(Saved entries)
——

Lemma find_block s bp L1 L2 : base < bp -> chain (hp_mem s) base ((L1 ++ L2) ++ [(base, 0)]) -> ascending (base + 1) (L1 ++ L2) ->
  (forall b, b ∈ L1 -> b.1 < bp) -> (forall b, b ∈ L2 -> bp < b.1) -> freep s ∈ base :: (L1 ++ L2).*1 ->
  free_find (2 * length (L1 ++ L2) + 3) s bp (freep s) = Some (last_addr base L1).
Proof.
  intros Hbp Hc Ha H1 H2 Hin. rewrite length_app. assert (Hb : forall fuel, (length L1 < fuel)%nat -> free_find fuel s bp base = Some (last_addr base L1)).
  { intros fuel Hf. apply (find_low s bp L2 Hbp H2 L1 base fuel); [by rewrite app_assoc|by apply ascending_app in Ha as [Ha _]|done|done|done|done]. }
  rewrite fmap_app in Hin. apply elem_of_cons in Hin as [->|[Hin|Hin]%elem_of_app]; [apply Hb; lia|..].
  - apply list_elem_of_fmap in Hin as ([a n] & -> & Hin). apply list_elem_of_split in Hin as (l1 & l2 & ->). cbn [fst].
    rewrite <- !app_assoc in Hc. rewrite <- !app_assoc in Ha. cbn [app] in Hc, Ha.
    apply links_app in Hc as [_ (_ & _ & Hc)]. pose proof Ha as Ha'. apply ascending_app in Ha as [_ (_ & Ha1 & Ha)]. apply ascending_app in Ha as [Ha _]. cbn in Ha, Ha1, Hc.
    assert (Hba : base + 1 <= a) by (apply (ascending_bounds _ _ (a, n) Ha'); set_solver).
    rewrite (find_low s bp L2 Hbp H2 l2 a); [|done|by eapply ascending_weaken; [|exact Ha]; lia|exact (H1 (a, n) ltac:(set_solver))|lia|set_solver|rewrite length_app; cbn; lia].
    f_equal. unfold last_addr. rewrite last_app. change ((a, n) :: l2) with ([(a, n)] ++ l2). rewrite last_app. by destruct (last l2).
  - apply list_elem_of_fmap in Hin as ([a n] & -> & Hin). apply list_elem_of_split in Hin as (l1 & l2 & ->). cbn [fst]. rewrite <- !app_assoc in Hc. cbn [app] in Hc.
    rewrite app_assoc in Hc. apply links_app in Hc as [_ (_ & _ & Hc)]. rewrite app_assoc in Ha. apply ascending_app in Ha as [_ (_ & Ha1 & Ha)]. cbn in Ha, Ha1, Hc.
    rewrite length_app. cbn [length]. replace (2 * _ + 3)%nat with (S (length l2) + (length L1 + length L1 + (length l1 + length l1) + length l2 + 4))%nat by lia.
    rewrite (find_high s bp Hbp l2 a); [apply Hb; lia|done|by eapply ascending_weaken; [|exact Ha]; lia|exact (H2 (a, n) ltac:(set_solver))].
Qed.

Definition mem_right (m : gmap Z header) (bp p : Z) : gmap Z header :=
  let nx := (hget m p).1 in
  if bp + (hget m bp).2 =? nx then <[bp := ((hget m nx).1, u32 ((hget m bp).2 + (hget m nx).2))]> m else <[bp := (nx, (hget m bp).2)]> m.
Definition mem_left (m : gmap Z header) (bp p : Z) : gmap Z header :=
  if p + (hget m p).2 =? bp then <[p := ((hget m bp).1, u32 ((hget m p).2 + (hget m bp).2))]> m else <[p := (bp, (hget m p).2)]> m.

Lemma free_at_mem s bp p : hp_mem (free_at s bp p) = mem_left (mem_right (hp_mem s) bp p) bp p /\ freep (free_at s bp p) = p.
Proof.
  unfold free_at, mem_left, mem_right, set_hdr, set_freep, hptr, hsize. split; [|done]. cbn [hp_mem freep]. destruct (bp + _ =? _); cbn [hp_mem freep]; by destruct (p + _ =? _).
Qed.

Lemma join_right m p bp n L2 :
  chain m p (L2 ++ [(base, 0)]) -> (hget m bp).2 = n -> 1 <= n -> base < bp -> ascending (bp + n) L2 -> (forall c, c ∈ cells L2 -> c < 2 ^ 32) ->
  exists v n1 L2', mem_right m bp p = <[bp := (v, n1)]> m /\ chain (mem_right m bp p) bp (L2' ++ [(base, 0)]) /\
    seqZ bp n ++ cells L2 = seqZ bp n1 ++ cells L2' /\ ascending (bp + n1) L2' /\ n <= n1 /\ (length L2' <= length L2)%nat.
Proof.
  intros Hc Hn Hn1 Hb Ha Hr. unfold mem_right. rewrite Hn.
  assert (Hfr : forall v k l, ascending (bp + 1) l -> forall b, b ∈ l ++ [(base, 0)] -> hget (<[bp := (v, k)]> m) b.1 = hget m b.1).
  { intros v k l Hl b Hin. rewrite hget_insert, decide_False; [done|]. apply elem_of_app in Hin as [Hin|Hin]; [destruct (ascending_bounds _ _ _ Hl Hin); lia|].
    apply list_elem_of_singleton in Hin as ->. cbn. lia. }
  destruct L2 as [|c L2].
  - cbn in Hc. destruct Hc as (Hp & Hs & _). rewrite Hp, (proj2 (Z.eqb_neq _ _)) by (cbn; lia). exists base, n, []. split_and!; try done.
    apply (chain_start m _ p bp); [by rewrite hget_insert, decide_True, Hp|by apply Hfr|done].
  - pose proof Hc as Hc0. cbn in Hc, Ha. destruct Hc as (Hp & Hs & Hc), Ha as (Ha1 & Ha2 & Ha3). rewrite Hp. destruct (Z.eqb_spec (bp + n) c.1) as [E|E].
    + assert (Hlt : c.1 + c.2 - 1 < 2 ^ 32) by (apply Hr, elem_of_cells; exists c; split; [set_solver|lia]).
      rewrite Hs. unfold u32. rewrite Z.mod_small by lia. exists (hget m c.1).1, (n + c.2), L2. split_and!; try done; try (cbn [length]; lia).
      * apply (chain_start m _ c.1 bp); [by rewrite hget_insert, decide_True|apply Hfr; by eapply ascending_weaken; [|exact Ha3]; lia|done].
      * rewrite cells_cons, app_assoc, <- E, seqZ_join by lia. done.
      * by replace (bp + (n + c.2)) with (c.1 + c.2) by lia.
    + exists c.1, n, (c :: L2). split_and!; try done. apply (chain_start m _ p bp); [by rewrite hget_insert, decide_True, Hp| |done].
      apply Hfr. cbn. split_and!; [lia|done|done].
Qed.

Lemma join_left m L1 bp n1 L2 :
  let p := last_addr base L1 in
  chain m base L1 -> chain m bp (L2 ++ [(base, 0)]) -> (hget m bp).2 = n1 -> (hget m base).2 = 0 -> 1 <= n1 -> base < bp -> bp + n1 <= 2 ^ 32 ->
  ascending (base + 1) L1 -> (forall b, b ∈ L1 -> b.1 + b.2 <= bp) -> ascending (bp + n1) L2 ->
  exists v k F, mem_left m bp p = <[p := (v, k)]> m /\ chain (mem_left m bp p) base (F ++ [(base, 0)]) /\ ascending (base + 1) F /\
    cells F = cells L1 ++ seqZ bp n1 ++ cells L2 /\ p ∈ base :: F.*1 /\
    (exists b, b ∈ F /\ n1 <= b.2) /\ (length F <= length L1 + S (length L2))%nat.
Proof.
  intros p Hc1 Hc2 Hn Hz Hn1 Hb Hmax Ha1 Hle Ha2. unfold mem_left. rewrite Hn.
  destruct L1 as [|b M1 _] using rev_ind.
  - change p with base. rewrite Hz, (proj2 (Z.eqb_neq _ _)) by lia. exists bp, 0, ((bp, n1) :: L2). split_and!; try done; [|cbn; split_and!; [lia|lia|done]|set_solver|exists (bp, n1); split; [set_solver|cbn; lia]].
    cbn [app chain fst snd]. rewrite !hget_insert, decide_True, decide_False by lia. split_and!; [done|done|]. apply (chain_last m bp L2 base 0 bp 0); [|done].
    apply not_elem_of_cons. split; [lia|]. intros Hin. destruct (ascending_NoDup _ _ Ha2) as [_ H]. specialize (H _ Hin). lia.
  - destruct b as [q sp]. assert (Ep : p = q) by (unfold p; by rewrite last_addr_snoc). rewrite Ep in *. clear p Ep.
    assert (Hq : q ∉ base :: M1.*1).
    { destruct (ascending_NoDup _ _ Ha1) as [Hnd Hge]. rewrite fmap_app in Hnd, Hge. apply not_elem_of_cons. split; [specialize (Hge q ltac:(set_solver)); lia|].
      intros Hin. apply NoDup_app in Hnd as (_ & Hnd & _). apply (Hnd q Hin). set_solver. }
    assert (Hsp : (hget m q).2 = sp) by (apply links_app in Hc1 as [_ (_ & H & _)]; done).
    destruct (ascending_bounds _ _ (q, sp) Ha1 ltac:(set_solver)) as [Hq1 Hq2]. cbn in Hq1, Hq2. pose proof (Hle (q, sp) ltac:(set_solver)) as Hqle. cbn in Hqle.
    assert (Hq2' : forall b, b ∈ L2 ++ [(base, 0)] -> q <> b.1).
    { intros b [Hin|Hin]%elem_of_app; [destruct (ascending_bounds _ _ _ Ha2 Hin); lia|]. apply list_elem_of_singleton in Hin as ->. cbn. lia. }
    apply ascending_app in Ha1 as [HaM HaQ]. cbn in HaQ. rewrite Hsp. destruct (Z.eqb_spec (q + sp) bp) as [E|E].
    + unfold u32. rewrite Z.mod_small by lia. exists (hget m bp).1, (sp + n1), (M1 ++ (q, sp + n1) :: L2). split_and!; try done.
      * rewrite <- app_assoc. cbn [app]. change ((q, sp + n1) :: L2 ++ [(base, 0)]) with ([(q, sp + n1)] ++ L2 ++ [(base, 0)]). rewrite app_assoc.
        apply links_app. split; [by apply (chain_last m base M1 q sp)|]. rewrite last_addr_snoc. cbn [fst]. apply (chain_start m _ bp q); [by rewrite hget_insert, decide_True| |done].
        intros b Hin. rewrite hget_insert, decide_False; [done|by apply Hq2'].
      * apply ascending_app. split; [done|]. cbn. split_and!; [lia|lia|]. by replace (q + (sp + n1)) with (bp + n1) by lia.
      * rewrite !cells_app, cells_cons, <- !app_assoc. f_equal. rewrite cells_cons. cbn [cells fmap list_fmap concat fst snd app]. rewrite app_nil_r, <- E, !app_assoc, seqZ_join by lia. done.
      * rewrite fmap_app. set_solver.
      * exists (q, sp + n1). split; [set_solver|cbn; lia].
      * rewrite !length_app. cbn [length]. lia.
    + exists bp, sp, (M1 ++ (q, sp) :: (bp, n1) :: L2). split_and!; try done.
      * rewrite <- app_assoc. cbn [app]. change ((q, sp) :: (bp, n1) :: L2 ++ [(base, 0)]) with ([(q, sp)] ++ (bp, n1) :: L2 ++ [(base, 0)]). rewrite app_assoc.
        apply links_app. split; [by apply (chain_last m base M1 q sp)|]. rewrite last_addr_snoc. cbn [chain fst snd]. rewrite !hget_insert, decide_True, decide_False by lia.
        split_and!; [done|done|]. apply (chain_start m _ bp bp); [by rewrite hget_insert, decide_False by lia| |done].
        intros b Hin. rewrite hget_insert, decide_False; [done|by apply Hq2'].
      * apply ascending_app. split; [done|]. cbn. split_and!; try done; lia.
      * rewrite !cells_app, !cells_cons, <- !app_assoc. by f_equal.
      * rewrite fmap_app. set_solver.
      * exists (bp, n1). split; [set_solver|cbn; lia].
      * rewrite !length_app. cbn [length]. lia.
Qed.

Lemma wf_length m F A H : wf m F A H -> (length F <= size m)%nat.
Proof.
  intros [Hc Ha _ _ _ _]. destruct (ascending_NoDup _ _ Ha) as [Hn _]. rewrite <- (length_fmap fst F), <- size_dom, <- (size_list_to_set (C := gset Z)) by done.
  apply subseteq_size. intros a Hin%elem_of_list_to_set. apply list_elem_of_fmap in Hin as (b & -> & Hb).
  assert (Hs : (hget m b.1).2 = b.2).
  { apply list_elem_of_split in Hb as (l1 & l2 & ->). rewrite <- app_assoc in Hc. apply links_app in Hc as [_ (_ & H' & _)]. done. }
  destruct (ascending_bounds _ _ _ Ha Hb). apply elem_of_dom. unfold hget in Hs. destruct (m !! b.1); [done|]. cbn in Hs. lia.
Qed.

Lemma wf_base_size m F A H : wf m F A H -> (hget m base).2 = 0.
Proof. intros [Hc _ _ _ _ _]. apply links_app in Hc as [_ (_ & H' & _)]. done. Qed.

Lemma elem_of_addr F a : ascending (base + 1) F -> a ∈ F.*1 -> a ∈ cells F.
Proof. intros Ha (b & -> & Hb)%list_elem_of_fmap. apply elem_of_cells. exists b. destruct (ascending_bounds _ _ _ Ha Hb). split; [done|lia]. Qed.

(** What a client sees of a step: the units of its blocks keep their contents. *)
Definition keeps (A : list (Z * Z)) (m m' : gmap Z header) : Prop := forall c, c ∈ cells A -> m' !! c = m !! c.

Lemma keeps_insert A m m' a h : keeps A m m' -> a ∉ cells A -> keeps A m (<[a := h]> m').
Proof. intros Hk Ha c Hc. rewrite lookup_insert_ne by (intros ->; done). by apply Hk. Qed.

Lemma nodup_mid {X} (x p : X) l1 l2 : NoDup (x :: l1 ++ p :: l2) -> p ∉ x :: l1 /\ p ∉ l2.
Proof.
  intros H. change (x :: l1 ++ p :: l2) with ((x :: l1) ++ p :: l2) in H. apply NoDup_app in H as (_ & H1 & [H2 _]%NoDup_cons). split; [|done].
  intros Hp. by apply (H1 p Hp), elem_of_cons; left.
Qed.

(** Units that are in no allocated block. *)
Lemma wf_unallocated m F A H c : wf m F A H -> c = base \/ c ∈ cells F -> c ∉ cells A.
Proof.
  intros Hw Hc Hin. destruct (wf_disjoint _ _ _ _ Hw) as [Hn Hr]. destruct Hc as [->|Hc]; [destruct (Hr base); [by right|lia]|].
  apply NoDup_app in Hn as (_ & Hn & _). by apply (Hn c).
Qed.

Lemma wf_alloc_keeps m m' F A H b : wf m F A H -> keeps A m m' -> b ∈ A -> (hget m' b.1).2 = b.2 /\ 1 <= b.2.
Proof.
  intros Hw Hk Hb. destruct (wf_alloc _ _ _ _ Hw b Hb) as [H1 H2]. split; [|done]. unfold hget. rewrite Hk; [done|]. apply elem_of_cells. exists b. split; [done|lia].
Qed.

——

**Problem description**. All lines above from the one with "- change p with" to the one with "cbn [app chain", inclusive, should be copied exactly, and no other lines.

**Answer area**.
  - change p with base. rewrite Hz, (proj2 (Z.eqb_neq _ _)) by lia. exists bp, 0, ((bp, n1) :: L2). split_and!; try done; [|cbn; split_and!; [lia|lia|done]|set_solver|exists (bp, n1); split; [set_solver|cbn; lia]].
    cbn [app chain fst snd]. rewrite !hget_insert, decide_True, decide_False by lia. split_and!; [done|done|]. apply (chain_last m bp L2 base 0 bp 0); [|done].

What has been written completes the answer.